## To do:
From the entries below, transcribe exactly the lines between the line holding "(** A mounted" and the line holding "Definition unmounted : Mounted", inclusive; skip all other lines.

********

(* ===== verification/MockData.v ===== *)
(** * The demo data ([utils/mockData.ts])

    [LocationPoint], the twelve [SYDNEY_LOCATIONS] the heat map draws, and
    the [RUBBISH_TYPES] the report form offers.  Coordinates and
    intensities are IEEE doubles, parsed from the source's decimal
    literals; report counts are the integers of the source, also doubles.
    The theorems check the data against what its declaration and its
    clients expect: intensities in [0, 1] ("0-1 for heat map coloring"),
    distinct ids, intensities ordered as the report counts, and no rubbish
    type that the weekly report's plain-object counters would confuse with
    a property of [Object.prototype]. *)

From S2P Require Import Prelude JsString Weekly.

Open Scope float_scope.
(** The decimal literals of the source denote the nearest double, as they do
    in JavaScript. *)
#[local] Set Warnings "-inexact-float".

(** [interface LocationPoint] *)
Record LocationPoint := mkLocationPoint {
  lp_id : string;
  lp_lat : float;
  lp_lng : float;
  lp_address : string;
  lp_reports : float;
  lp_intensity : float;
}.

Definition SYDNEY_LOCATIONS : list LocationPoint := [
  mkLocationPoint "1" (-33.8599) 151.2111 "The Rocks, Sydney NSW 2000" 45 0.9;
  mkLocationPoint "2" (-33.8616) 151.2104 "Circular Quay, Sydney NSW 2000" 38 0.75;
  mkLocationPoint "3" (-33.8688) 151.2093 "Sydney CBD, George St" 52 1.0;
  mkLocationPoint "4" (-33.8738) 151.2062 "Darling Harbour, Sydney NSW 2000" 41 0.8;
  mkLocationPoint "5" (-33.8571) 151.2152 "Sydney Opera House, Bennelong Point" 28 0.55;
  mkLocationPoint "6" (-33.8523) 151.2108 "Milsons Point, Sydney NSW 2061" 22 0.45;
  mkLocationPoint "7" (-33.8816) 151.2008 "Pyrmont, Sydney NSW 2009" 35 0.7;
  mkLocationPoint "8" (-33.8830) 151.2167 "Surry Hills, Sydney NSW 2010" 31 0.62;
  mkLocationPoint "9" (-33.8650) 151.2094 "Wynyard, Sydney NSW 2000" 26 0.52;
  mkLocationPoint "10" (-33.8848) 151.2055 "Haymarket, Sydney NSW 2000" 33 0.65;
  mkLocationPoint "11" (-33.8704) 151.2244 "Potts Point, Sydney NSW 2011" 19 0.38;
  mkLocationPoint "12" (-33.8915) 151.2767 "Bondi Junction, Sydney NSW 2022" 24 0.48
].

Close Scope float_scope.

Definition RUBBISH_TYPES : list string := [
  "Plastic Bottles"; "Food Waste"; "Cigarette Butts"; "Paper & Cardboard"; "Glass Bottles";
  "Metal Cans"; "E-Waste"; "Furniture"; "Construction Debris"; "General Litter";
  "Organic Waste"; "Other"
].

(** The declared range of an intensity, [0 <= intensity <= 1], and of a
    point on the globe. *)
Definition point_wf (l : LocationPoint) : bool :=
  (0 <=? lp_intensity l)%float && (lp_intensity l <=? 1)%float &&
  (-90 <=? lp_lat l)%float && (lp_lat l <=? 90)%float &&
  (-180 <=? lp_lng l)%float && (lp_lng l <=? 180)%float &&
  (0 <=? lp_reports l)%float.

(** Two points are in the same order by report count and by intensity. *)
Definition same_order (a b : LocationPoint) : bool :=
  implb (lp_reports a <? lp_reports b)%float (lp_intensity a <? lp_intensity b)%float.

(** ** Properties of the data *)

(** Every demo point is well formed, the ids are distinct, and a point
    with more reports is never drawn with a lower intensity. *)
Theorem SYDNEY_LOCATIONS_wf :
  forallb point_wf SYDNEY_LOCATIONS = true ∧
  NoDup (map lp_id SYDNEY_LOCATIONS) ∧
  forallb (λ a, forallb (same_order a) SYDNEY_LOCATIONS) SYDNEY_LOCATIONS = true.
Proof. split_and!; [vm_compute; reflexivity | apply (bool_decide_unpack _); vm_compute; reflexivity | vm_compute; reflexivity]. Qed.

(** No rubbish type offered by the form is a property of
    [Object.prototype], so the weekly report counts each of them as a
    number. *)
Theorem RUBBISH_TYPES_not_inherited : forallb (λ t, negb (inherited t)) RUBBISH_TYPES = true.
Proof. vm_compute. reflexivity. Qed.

********

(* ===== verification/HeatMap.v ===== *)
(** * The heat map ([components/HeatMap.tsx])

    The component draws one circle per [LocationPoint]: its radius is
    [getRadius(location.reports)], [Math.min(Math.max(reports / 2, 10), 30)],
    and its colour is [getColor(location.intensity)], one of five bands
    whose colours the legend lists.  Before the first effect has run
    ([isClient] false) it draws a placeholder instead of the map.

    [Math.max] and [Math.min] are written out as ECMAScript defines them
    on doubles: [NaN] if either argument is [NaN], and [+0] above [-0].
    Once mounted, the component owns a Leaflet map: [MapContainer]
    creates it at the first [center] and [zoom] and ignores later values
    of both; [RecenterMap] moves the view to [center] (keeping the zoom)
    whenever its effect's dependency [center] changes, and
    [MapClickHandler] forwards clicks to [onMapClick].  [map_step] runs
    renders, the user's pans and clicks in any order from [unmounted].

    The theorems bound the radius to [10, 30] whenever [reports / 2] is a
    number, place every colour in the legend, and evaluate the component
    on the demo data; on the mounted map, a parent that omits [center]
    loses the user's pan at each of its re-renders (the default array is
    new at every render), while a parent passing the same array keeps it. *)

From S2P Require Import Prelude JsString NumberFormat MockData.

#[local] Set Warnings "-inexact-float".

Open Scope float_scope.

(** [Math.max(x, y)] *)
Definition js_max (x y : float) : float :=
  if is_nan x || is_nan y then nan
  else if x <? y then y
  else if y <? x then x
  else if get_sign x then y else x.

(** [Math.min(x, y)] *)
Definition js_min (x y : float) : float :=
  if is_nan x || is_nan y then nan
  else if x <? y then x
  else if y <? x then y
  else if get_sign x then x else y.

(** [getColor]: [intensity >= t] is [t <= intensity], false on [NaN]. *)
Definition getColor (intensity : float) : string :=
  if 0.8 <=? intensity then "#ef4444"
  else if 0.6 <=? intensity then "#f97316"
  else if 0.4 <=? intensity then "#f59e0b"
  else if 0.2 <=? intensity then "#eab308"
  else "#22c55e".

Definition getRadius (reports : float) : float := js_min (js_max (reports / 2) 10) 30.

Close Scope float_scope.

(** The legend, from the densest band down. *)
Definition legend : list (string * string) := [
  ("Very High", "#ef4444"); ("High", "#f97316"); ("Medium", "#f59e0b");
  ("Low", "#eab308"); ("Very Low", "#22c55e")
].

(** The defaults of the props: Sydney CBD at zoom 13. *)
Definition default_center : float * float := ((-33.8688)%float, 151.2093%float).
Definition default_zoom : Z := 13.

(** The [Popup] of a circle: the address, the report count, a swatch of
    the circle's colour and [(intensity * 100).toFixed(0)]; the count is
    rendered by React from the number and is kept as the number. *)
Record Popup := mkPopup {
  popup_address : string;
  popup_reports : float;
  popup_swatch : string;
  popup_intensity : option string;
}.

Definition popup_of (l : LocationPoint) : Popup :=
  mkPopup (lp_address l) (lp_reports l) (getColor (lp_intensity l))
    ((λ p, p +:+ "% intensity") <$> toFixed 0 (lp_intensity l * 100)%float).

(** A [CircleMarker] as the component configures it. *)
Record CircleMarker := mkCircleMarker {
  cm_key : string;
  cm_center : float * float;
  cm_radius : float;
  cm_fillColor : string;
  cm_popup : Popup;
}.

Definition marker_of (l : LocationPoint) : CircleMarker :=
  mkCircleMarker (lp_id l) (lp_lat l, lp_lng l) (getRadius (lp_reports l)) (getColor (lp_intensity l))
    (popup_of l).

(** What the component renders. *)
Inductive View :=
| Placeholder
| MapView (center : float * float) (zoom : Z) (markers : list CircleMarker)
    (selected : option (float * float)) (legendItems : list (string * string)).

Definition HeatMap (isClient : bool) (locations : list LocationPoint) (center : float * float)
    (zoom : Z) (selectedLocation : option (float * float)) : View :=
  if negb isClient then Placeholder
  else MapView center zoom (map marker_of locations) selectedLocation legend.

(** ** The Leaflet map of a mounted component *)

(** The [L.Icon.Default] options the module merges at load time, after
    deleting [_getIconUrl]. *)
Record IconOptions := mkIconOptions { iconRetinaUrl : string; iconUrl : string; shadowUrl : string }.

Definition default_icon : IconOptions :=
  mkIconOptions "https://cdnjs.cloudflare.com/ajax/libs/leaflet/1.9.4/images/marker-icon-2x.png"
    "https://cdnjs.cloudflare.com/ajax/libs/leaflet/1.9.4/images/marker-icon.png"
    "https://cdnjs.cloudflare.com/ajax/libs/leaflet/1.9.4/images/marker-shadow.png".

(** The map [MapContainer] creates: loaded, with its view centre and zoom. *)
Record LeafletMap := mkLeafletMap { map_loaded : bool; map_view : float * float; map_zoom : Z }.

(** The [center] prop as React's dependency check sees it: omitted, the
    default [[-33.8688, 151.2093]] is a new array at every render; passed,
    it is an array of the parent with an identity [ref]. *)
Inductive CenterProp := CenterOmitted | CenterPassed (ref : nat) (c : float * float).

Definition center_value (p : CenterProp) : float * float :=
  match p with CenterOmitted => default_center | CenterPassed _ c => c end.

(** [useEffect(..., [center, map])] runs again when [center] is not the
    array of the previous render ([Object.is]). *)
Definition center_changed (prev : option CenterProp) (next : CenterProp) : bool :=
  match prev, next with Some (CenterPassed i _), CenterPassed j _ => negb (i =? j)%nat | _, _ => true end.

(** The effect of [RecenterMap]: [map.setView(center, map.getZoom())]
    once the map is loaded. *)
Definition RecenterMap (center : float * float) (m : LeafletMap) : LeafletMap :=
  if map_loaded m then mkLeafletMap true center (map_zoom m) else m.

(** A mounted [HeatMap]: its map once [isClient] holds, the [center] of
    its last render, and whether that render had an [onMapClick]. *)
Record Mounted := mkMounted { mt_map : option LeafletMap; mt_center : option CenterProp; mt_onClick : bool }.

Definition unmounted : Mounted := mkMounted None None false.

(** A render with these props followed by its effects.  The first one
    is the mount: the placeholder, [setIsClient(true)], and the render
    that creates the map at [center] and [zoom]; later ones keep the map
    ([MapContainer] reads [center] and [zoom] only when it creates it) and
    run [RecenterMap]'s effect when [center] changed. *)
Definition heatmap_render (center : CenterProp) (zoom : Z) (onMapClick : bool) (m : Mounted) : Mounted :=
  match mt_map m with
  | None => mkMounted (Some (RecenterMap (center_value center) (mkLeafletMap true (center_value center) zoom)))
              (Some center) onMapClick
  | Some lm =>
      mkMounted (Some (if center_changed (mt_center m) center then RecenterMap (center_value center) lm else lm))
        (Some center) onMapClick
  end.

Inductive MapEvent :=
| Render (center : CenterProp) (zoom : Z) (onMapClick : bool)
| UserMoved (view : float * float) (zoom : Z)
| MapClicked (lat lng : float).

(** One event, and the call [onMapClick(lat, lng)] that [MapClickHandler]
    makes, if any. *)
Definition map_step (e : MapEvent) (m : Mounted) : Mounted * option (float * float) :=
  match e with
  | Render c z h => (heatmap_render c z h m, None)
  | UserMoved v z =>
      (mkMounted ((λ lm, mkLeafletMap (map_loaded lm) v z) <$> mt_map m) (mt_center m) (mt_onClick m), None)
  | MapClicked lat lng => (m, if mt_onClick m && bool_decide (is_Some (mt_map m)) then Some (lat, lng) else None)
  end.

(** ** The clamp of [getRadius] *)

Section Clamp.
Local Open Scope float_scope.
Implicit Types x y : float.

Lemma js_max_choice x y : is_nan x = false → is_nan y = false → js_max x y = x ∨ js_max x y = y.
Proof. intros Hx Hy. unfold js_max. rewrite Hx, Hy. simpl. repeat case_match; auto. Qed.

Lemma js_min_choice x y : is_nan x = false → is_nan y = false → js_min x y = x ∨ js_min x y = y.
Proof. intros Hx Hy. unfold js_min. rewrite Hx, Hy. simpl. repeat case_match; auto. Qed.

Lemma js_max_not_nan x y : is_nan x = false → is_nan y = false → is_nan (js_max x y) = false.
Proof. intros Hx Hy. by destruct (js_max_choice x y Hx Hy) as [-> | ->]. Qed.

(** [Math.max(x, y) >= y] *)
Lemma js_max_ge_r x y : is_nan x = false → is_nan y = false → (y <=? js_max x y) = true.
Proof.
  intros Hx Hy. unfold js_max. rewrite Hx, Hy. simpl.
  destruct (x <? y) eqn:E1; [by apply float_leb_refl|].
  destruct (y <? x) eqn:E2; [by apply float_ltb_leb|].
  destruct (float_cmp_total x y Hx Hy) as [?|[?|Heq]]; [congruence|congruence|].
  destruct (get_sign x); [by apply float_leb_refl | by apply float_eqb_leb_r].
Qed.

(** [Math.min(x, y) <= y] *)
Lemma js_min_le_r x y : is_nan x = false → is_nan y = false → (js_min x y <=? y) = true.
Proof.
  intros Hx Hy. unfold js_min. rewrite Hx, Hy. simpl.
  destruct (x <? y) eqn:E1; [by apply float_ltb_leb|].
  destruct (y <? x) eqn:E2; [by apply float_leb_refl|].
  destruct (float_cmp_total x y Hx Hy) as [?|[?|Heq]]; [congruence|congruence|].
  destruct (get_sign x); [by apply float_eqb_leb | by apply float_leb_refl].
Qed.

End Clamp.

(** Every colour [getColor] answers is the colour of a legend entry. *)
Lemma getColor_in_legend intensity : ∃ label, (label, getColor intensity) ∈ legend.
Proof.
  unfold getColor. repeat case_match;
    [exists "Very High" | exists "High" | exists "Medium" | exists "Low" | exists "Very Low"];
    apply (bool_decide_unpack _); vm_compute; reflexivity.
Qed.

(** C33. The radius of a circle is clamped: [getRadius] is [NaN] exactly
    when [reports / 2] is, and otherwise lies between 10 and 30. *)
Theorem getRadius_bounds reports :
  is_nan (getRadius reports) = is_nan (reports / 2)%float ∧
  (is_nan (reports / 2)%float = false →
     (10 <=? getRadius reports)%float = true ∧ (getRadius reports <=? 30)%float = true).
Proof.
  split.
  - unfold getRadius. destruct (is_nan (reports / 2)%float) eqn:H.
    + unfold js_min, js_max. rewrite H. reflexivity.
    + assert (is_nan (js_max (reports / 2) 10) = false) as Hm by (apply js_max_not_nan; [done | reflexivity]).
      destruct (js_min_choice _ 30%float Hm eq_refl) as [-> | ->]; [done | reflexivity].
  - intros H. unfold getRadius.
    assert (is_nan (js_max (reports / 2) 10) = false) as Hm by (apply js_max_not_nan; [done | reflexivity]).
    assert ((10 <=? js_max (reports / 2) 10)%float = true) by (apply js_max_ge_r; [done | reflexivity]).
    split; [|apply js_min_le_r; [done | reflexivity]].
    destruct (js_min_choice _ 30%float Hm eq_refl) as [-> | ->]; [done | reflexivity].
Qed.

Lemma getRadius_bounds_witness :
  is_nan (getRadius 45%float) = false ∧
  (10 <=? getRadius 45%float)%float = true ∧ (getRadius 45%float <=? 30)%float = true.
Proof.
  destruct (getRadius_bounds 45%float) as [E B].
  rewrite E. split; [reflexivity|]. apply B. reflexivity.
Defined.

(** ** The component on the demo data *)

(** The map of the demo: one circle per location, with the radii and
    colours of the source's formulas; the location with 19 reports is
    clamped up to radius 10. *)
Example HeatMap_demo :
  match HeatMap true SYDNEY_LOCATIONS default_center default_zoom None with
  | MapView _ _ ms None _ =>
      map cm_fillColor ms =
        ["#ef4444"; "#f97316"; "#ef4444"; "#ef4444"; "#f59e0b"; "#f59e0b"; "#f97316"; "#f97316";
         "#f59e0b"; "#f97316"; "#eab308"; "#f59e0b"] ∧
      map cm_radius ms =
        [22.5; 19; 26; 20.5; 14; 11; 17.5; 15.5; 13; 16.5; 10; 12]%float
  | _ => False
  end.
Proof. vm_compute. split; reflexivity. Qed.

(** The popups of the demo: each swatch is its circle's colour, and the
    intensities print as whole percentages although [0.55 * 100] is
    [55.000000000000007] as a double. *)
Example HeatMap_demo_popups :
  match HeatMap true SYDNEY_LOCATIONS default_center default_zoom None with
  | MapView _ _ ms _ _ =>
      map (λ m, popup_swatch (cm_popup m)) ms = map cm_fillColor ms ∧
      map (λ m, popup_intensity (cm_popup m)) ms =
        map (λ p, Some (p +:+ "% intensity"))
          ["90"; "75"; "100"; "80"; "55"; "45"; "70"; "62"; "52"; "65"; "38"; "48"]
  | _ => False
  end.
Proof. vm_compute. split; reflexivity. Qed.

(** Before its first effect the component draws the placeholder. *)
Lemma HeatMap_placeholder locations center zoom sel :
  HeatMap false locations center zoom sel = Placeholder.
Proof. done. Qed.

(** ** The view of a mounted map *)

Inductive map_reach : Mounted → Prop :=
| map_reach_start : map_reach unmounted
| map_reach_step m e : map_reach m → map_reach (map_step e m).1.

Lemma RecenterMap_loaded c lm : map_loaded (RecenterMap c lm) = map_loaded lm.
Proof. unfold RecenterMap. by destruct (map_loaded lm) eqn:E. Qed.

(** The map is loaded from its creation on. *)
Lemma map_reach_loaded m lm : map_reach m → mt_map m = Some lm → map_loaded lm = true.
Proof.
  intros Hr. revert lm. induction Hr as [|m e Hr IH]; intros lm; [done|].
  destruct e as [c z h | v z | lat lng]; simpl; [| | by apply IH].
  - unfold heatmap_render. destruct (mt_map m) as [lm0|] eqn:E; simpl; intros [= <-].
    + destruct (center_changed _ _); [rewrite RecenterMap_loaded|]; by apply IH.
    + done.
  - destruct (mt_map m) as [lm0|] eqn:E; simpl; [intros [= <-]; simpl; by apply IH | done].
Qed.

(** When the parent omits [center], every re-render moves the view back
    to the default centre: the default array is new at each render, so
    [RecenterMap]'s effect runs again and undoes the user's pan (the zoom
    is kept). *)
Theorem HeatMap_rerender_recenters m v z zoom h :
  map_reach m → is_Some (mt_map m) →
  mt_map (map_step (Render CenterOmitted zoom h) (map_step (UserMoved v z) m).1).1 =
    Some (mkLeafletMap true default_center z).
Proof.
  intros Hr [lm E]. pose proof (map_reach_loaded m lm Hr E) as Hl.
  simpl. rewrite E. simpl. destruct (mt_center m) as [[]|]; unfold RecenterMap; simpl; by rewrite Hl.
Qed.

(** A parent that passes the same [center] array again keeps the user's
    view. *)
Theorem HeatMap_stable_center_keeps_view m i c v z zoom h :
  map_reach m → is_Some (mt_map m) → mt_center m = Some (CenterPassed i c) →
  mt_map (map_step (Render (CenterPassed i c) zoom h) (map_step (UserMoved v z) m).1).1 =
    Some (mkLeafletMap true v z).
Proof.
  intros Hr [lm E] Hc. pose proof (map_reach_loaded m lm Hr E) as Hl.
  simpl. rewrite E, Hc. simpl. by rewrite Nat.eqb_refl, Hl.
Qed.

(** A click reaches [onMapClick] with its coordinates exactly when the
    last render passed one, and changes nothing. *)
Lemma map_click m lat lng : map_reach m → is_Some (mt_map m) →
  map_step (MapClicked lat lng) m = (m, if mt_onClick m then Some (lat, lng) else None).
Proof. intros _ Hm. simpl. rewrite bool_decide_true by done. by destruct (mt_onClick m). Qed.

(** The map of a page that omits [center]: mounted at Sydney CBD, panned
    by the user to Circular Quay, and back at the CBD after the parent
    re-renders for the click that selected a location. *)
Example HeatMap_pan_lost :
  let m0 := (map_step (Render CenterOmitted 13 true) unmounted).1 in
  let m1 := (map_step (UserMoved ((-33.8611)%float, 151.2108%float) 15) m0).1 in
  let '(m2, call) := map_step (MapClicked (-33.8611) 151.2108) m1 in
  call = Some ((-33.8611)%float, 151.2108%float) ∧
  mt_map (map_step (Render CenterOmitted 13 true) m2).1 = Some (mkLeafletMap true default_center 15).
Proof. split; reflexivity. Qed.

********

## Your response:
(** A mounted [HeatMap]: its map once [isClient] holds, the [center] of
    its last render, and whether that render had an [onMapClick]. *)
Record Mounted := mkMounted { mt_map : option LeafletMap; mt_center : option CenterProp; mt_onClick : bool }.

Definition unmounted : Mounted := mkMounted None None false.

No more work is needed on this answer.